*** DATA TO USE
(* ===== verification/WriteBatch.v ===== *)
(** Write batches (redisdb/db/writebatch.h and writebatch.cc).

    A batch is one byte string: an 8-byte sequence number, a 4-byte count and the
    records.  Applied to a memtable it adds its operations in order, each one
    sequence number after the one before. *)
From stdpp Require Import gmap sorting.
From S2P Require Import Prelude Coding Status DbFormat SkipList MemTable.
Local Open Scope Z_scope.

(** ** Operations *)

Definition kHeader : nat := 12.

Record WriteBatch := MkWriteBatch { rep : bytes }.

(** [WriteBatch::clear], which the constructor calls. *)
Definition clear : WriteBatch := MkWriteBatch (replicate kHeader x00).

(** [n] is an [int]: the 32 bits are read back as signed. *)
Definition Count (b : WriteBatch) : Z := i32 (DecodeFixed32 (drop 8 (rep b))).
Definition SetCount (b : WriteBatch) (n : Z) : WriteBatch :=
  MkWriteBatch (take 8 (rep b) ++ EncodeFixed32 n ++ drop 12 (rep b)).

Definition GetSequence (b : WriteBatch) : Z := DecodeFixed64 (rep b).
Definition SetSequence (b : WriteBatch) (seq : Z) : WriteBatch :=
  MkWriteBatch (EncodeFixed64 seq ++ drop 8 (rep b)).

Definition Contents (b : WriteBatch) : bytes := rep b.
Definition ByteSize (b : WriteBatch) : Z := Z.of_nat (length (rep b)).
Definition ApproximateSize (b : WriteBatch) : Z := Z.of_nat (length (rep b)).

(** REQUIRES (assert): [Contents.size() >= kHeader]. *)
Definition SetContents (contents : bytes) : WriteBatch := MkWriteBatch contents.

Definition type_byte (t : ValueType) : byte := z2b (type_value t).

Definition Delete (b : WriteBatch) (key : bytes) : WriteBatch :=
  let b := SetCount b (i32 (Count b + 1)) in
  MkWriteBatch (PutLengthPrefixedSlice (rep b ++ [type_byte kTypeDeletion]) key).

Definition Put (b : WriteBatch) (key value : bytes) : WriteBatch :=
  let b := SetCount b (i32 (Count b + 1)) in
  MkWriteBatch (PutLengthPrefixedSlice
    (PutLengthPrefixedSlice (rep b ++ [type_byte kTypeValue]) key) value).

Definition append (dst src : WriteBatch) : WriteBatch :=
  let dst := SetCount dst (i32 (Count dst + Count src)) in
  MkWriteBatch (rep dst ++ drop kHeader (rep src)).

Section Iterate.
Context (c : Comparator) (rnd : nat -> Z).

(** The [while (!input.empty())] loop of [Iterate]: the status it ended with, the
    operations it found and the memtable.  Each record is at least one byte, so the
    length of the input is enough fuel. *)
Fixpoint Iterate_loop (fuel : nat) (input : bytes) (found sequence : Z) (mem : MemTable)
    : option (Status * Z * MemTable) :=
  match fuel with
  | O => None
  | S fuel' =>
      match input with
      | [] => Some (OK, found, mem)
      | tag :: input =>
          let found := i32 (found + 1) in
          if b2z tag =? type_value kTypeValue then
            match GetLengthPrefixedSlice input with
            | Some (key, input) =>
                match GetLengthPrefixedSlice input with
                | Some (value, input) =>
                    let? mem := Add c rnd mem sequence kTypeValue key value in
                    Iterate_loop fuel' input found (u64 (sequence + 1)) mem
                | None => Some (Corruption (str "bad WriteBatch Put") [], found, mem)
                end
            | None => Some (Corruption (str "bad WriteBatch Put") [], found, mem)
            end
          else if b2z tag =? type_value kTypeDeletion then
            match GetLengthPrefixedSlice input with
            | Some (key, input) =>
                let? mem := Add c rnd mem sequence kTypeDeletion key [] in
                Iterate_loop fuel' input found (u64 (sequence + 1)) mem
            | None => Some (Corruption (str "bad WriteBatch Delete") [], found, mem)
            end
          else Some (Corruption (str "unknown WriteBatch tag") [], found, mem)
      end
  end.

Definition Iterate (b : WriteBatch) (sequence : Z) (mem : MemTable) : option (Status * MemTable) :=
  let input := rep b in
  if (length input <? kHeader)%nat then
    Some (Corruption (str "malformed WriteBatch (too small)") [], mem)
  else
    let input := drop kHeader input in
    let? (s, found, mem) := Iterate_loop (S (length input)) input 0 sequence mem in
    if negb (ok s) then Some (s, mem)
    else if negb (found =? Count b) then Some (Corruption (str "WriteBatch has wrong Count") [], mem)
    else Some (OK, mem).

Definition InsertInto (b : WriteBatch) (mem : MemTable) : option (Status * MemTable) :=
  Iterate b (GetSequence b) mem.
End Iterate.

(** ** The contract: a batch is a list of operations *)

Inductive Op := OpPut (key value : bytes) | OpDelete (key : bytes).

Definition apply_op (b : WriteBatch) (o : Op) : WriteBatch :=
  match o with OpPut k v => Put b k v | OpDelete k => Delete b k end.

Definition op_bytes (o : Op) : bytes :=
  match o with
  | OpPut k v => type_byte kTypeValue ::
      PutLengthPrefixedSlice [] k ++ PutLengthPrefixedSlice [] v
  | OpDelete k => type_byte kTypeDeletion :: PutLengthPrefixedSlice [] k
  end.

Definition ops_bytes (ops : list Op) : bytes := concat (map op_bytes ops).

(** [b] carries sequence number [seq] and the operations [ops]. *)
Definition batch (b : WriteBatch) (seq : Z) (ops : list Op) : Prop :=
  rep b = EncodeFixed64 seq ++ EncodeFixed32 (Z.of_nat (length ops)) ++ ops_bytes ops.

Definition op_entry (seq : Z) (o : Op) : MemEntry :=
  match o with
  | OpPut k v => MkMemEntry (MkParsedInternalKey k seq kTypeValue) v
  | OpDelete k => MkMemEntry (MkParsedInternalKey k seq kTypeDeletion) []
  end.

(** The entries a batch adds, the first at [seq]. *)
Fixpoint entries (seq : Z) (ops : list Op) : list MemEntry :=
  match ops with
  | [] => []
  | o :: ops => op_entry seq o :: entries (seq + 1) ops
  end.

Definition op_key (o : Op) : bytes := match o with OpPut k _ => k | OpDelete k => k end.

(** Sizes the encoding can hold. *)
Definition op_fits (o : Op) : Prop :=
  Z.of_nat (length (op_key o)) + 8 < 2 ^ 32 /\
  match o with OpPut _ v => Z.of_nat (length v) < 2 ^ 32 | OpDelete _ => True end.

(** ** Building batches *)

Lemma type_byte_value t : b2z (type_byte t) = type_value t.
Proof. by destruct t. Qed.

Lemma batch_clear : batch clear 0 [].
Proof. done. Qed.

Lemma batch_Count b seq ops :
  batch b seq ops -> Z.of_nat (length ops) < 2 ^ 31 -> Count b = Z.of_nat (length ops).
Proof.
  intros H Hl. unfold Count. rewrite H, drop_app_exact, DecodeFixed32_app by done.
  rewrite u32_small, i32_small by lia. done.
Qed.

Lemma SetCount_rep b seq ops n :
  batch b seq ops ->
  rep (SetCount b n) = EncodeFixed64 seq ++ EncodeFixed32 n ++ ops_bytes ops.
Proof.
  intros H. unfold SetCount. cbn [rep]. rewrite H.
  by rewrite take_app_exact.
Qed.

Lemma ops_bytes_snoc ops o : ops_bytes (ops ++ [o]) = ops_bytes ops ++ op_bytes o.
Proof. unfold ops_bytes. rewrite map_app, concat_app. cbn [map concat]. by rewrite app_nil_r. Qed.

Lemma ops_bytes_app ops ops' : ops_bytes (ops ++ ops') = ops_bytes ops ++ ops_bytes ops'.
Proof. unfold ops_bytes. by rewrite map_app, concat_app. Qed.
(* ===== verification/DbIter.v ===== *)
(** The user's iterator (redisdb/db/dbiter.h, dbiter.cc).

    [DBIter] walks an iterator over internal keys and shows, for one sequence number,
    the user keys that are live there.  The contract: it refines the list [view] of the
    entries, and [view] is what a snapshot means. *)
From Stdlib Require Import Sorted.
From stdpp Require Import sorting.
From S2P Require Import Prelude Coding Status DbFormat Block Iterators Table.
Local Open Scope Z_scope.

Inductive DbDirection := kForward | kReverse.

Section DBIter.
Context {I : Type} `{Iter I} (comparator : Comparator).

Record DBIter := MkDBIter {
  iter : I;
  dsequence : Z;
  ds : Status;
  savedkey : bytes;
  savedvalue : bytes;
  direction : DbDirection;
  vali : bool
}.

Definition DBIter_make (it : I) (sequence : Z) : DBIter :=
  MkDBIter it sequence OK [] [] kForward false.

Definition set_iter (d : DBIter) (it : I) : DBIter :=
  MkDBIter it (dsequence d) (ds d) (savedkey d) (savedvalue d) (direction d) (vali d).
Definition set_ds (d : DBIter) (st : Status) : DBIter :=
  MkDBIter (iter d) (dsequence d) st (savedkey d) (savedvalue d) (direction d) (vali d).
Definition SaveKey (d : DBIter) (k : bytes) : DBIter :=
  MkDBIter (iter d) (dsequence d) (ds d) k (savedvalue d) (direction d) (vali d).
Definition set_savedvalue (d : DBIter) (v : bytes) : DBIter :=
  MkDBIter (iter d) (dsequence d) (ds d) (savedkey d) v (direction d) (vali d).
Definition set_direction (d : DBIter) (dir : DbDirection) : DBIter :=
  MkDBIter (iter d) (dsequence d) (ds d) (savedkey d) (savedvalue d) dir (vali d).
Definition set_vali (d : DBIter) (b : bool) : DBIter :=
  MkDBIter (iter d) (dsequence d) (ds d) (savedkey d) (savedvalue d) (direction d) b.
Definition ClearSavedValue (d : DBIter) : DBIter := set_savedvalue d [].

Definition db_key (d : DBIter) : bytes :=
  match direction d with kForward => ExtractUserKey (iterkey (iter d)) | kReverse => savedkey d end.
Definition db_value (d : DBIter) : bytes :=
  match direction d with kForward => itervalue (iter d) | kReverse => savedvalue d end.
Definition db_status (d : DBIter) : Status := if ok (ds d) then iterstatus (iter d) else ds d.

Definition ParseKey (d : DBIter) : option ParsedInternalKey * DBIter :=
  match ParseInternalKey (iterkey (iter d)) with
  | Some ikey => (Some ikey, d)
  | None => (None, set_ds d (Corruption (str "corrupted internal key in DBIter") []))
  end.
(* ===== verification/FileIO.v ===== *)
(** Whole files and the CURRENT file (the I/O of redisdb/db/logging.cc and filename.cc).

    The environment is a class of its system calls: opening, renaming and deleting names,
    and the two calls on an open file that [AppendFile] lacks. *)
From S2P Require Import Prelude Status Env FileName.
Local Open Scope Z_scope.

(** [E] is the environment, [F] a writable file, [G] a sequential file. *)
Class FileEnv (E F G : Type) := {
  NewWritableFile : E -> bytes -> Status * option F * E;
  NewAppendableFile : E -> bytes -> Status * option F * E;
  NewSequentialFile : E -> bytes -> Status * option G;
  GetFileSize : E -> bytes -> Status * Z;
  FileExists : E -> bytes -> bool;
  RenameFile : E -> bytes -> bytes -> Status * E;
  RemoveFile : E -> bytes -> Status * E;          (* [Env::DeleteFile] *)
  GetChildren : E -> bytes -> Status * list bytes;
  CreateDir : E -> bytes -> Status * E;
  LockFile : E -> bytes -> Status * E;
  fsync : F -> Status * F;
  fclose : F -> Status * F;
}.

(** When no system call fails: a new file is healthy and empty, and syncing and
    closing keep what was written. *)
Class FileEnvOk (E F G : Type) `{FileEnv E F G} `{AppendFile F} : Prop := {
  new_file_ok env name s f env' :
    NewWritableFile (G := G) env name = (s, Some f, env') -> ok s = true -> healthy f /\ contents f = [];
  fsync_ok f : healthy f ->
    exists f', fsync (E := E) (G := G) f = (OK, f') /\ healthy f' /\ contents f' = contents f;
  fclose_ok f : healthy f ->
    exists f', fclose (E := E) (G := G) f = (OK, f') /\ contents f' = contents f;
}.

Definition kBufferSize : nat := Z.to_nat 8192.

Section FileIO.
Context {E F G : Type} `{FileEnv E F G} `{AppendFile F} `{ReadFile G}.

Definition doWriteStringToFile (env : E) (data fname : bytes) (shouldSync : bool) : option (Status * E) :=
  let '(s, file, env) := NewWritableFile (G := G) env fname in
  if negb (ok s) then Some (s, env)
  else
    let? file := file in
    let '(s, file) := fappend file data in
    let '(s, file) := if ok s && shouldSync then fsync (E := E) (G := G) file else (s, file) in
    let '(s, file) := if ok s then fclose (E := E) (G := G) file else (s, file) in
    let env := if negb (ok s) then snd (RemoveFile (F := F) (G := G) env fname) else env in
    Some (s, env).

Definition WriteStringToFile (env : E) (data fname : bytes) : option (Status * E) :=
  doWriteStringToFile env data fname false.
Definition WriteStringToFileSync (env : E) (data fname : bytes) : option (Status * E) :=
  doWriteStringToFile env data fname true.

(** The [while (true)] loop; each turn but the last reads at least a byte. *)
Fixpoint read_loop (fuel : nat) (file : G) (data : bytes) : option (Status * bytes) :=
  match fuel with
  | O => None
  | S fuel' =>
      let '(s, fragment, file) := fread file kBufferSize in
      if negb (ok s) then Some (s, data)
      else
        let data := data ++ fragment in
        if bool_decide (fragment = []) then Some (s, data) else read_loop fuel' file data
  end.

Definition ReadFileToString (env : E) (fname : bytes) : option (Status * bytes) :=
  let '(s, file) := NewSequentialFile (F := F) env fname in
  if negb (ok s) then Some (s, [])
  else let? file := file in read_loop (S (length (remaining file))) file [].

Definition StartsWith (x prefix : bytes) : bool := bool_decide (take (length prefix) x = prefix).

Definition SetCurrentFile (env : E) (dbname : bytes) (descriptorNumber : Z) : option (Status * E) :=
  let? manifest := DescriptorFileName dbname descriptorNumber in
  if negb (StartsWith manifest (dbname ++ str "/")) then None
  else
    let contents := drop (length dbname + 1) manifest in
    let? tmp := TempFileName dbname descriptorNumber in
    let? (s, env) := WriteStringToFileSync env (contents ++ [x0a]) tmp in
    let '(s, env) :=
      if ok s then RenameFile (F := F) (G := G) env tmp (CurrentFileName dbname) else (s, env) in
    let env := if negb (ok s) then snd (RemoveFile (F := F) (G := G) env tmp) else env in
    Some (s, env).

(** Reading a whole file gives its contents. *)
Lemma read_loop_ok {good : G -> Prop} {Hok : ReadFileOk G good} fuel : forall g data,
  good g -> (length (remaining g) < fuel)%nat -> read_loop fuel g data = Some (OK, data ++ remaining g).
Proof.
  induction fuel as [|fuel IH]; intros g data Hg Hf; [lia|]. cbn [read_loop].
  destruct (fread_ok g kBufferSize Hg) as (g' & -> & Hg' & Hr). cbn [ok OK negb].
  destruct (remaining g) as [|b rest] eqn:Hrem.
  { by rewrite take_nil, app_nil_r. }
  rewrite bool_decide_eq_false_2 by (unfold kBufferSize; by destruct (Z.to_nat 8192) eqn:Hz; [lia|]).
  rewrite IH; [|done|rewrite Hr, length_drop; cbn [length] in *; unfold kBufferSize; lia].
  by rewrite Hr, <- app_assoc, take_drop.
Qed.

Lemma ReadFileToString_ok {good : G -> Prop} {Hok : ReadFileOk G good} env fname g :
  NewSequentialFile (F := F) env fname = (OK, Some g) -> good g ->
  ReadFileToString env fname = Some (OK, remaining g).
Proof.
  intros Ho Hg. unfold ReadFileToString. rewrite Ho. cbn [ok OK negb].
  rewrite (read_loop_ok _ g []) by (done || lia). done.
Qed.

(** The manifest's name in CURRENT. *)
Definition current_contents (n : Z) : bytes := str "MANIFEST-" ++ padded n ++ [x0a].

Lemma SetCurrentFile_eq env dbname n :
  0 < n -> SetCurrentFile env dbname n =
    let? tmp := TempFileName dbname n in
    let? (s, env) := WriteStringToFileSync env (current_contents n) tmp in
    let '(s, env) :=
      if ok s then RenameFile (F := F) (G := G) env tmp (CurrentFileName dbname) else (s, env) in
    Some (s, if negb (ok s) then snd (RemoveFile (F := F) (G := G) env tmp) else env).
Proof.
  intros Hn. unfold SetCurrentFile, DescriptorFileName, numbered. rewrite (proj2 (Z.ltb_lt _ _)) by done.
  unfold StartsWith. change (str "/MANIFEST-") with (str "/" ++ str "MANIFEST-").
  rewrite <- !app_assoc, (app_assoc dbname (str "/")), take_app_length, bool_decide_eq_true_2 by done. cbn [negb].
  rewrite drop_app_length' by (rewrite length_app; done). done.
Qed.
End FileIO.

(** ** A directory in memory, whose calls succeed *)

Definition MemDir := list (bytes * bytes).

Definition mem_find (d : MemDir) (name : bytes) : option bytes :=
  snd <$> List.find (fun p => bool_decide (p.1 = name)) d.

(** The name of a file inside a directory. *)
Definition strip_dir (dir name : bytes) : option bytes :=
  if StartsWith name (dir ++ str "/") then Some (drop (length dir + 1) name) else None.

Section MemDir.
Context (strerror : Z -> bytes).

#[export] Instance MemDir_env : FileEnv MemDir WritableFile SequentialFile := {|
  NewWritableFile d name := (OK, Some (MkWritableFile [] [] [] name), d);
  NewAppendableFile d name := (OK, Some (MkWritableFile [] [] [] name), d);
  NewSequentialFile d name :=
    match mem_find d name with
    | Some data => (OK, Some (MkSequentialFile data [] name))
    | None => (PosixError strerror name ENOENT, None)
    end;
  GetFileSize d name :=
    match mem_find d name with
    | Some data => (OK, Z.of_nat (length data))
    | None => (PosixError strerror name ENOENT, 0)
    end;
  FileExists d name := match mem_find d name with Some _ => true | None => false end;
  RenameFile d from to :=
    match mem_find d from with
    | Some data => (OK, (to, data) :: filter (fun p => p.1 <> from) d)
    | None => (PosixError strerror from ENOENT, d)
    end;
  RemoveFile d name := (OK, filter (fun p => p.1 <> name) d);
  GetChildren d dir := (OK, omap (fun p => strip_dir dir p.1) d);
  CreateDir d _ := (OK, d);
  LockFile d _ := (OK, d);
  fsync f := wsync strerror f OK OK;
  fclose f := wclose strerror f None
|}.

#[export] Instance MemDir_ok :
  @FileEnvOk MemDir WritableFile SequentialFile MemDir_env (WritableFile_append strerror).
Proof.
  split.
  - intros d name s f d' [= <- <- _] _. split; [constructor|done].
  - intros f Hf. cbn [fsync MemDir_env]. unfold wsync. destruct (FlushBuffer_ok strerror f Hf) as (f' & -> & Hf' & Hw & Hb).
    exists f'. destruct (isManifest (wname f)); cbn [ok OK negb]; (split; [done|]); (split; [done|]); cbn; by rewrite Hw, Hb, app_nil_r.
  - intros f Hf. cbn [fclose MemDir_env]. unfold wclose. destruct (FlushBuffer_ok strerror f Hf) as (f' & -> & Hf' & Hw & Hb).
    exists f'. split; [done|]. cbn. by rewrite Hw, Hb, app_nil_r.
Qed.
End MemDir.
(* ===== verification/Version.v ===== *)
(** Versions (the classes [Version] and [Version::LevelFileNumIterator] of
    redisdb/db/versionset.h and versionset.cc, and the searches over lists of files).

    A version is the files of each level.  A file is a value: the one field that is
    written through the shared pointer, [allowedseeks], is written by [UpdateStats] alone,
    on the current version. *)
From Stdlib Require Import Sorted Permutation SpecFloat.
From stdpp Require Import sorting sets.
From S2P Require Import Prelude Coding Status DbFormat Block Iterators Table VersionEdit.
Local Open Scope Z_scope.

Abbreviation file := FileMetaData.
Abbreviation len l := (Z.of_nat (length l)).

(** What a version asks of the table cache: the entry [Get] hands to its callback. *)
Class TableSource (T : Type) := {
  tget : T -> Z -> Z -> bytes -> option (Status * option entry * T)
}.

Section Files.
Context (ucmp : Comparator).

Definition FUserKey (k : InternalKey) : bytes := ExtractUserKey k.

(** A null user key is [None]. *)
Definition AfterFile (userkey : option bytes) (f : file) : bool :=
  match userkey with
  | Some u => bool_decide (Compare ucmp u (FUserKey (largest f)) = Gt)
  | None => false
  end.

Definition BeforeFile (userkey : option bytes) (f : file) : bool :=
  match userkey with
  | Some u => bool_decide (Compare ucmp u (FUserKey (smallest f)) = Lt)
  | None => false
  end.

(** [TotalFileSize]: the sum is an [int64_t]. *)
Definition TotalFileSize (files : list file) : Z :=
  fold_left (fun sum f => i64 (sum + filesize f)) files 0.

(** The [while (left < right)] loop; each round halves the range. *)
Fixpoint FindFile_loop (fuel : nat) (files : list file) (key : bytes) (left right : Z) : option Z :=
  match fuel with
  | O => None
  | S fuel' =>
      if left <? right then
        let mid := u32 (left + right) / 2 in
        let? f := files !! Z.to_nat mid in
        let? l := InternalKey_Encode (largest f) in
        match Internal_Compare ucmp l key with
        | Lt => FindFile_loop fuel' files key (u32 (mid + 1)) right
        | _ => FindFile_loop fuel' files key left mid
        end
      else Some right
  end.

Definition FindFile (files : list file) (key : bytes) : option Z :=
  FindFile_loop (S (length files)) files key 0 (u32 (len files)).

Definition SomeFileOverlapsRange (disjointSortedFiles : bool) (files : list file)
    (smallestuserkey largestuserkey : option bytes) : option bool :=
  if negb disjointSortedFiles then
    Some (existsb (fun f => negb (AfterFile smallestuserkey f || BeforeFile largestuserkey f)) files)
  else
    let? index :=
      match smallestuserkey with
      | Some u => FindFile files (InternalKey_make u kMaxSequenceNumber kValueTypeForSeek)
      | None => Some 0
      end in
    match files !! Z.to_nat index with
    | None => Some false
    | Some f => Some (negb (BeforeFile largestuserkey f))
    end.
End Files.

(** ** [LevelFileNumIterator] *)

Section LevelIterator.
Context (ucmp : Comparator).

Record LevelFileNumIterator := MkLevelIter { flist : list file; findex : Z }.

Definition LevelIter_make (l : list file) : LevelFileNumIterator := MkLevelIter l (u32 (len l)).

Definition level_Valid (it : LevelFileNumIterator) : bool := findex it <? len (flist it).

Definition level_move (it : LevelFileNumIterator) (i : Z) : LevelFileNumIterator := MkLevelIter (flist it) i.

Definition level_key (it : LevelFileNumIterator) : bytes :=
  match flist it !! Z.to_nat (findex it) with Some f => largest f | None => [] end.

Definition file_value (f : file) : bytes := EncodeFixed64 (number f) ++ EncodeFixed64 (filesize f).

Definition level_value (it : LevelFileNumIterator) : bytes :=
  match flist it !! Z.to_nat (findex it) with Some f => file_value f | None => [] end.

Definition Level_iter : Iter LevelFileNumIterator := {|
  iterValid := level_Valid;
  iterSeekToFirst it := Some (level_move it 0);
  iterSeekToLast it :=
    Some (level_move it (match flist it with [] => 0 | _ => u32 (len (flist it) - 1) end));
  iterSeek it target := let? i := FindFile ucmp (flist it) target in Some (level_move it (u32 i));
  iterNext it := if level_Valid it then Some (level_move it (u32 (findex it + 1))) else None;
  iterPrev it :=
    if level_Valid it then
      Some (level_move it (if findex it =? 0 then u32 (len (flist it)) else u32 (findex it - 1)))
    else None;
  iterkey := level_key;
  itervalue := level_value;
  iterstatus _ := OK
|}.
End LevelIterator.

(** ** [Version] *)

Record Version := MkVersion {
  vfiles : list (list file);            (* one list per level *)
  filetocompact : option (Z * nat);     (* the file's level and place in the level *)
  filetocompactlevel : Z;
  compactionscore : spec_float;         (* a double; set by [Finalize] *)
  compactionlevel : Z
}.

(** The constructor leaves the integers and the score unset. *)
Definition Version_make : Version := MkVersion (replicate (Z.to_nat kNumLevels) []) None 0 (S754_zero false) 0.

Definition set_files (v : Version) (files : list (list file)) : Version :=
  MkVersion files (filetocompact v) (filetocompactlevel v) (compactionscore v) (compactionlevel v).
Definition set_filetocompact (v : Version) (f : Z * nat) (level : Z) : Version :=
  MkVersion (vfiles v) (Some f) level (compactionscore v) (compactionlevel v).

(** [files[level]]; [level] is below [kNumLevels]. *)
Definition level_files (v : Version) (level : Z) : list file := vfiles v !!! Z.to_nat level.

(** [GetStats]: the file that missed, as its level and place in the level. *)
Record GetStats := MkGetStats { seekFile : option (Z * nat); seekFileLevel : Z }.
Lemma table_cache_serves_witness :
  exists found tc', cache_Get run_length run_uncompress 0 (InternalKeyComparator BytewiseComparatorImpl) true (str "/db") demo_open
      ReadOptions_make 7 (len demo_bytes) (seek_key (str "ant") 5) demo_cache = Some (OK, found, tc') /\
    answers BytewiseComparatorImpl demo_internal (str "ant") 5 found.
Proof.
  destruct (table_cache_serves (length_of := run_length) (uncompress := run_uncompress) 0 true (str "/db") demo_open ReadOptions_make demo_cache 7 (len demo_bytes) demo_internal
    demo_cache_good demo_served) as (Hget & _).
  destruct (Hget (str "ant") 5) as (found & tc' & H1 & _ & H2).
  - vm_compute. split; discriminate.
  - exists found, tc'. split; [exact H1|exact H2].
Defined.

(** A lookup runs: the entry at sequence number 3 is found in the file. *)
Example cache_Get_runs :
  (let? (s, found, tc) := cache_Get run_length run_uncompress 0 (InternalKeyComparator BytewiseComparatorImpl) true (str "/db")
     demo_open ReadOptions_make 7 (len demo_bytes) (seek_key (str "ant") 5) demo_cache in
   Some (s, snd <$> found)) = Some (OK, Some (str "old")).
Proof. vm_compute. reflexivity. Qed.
******
* _WHAT IS REQUIRED_
What you give back must be the stretch above, starting at the line with "(** Reading a" and ending at the line with "induction fuel as", copied exactly.

* _WRITTEN RESPONSE_
(** Reading a whole file gives its contents. *)
Lemma read_loop_ok {good : G -> Prop} {Hok : ReadFileOk G good} fuel : forall g data,
  good g -> (length (remaining g) < fuel)%nat -> read_loop fuel g data = Some (OK, data ++ remaining g).
Proof.
  induction fuel as [|fuel IH]; intros g data Hg Hf; [lia|]. cbn [read_loop].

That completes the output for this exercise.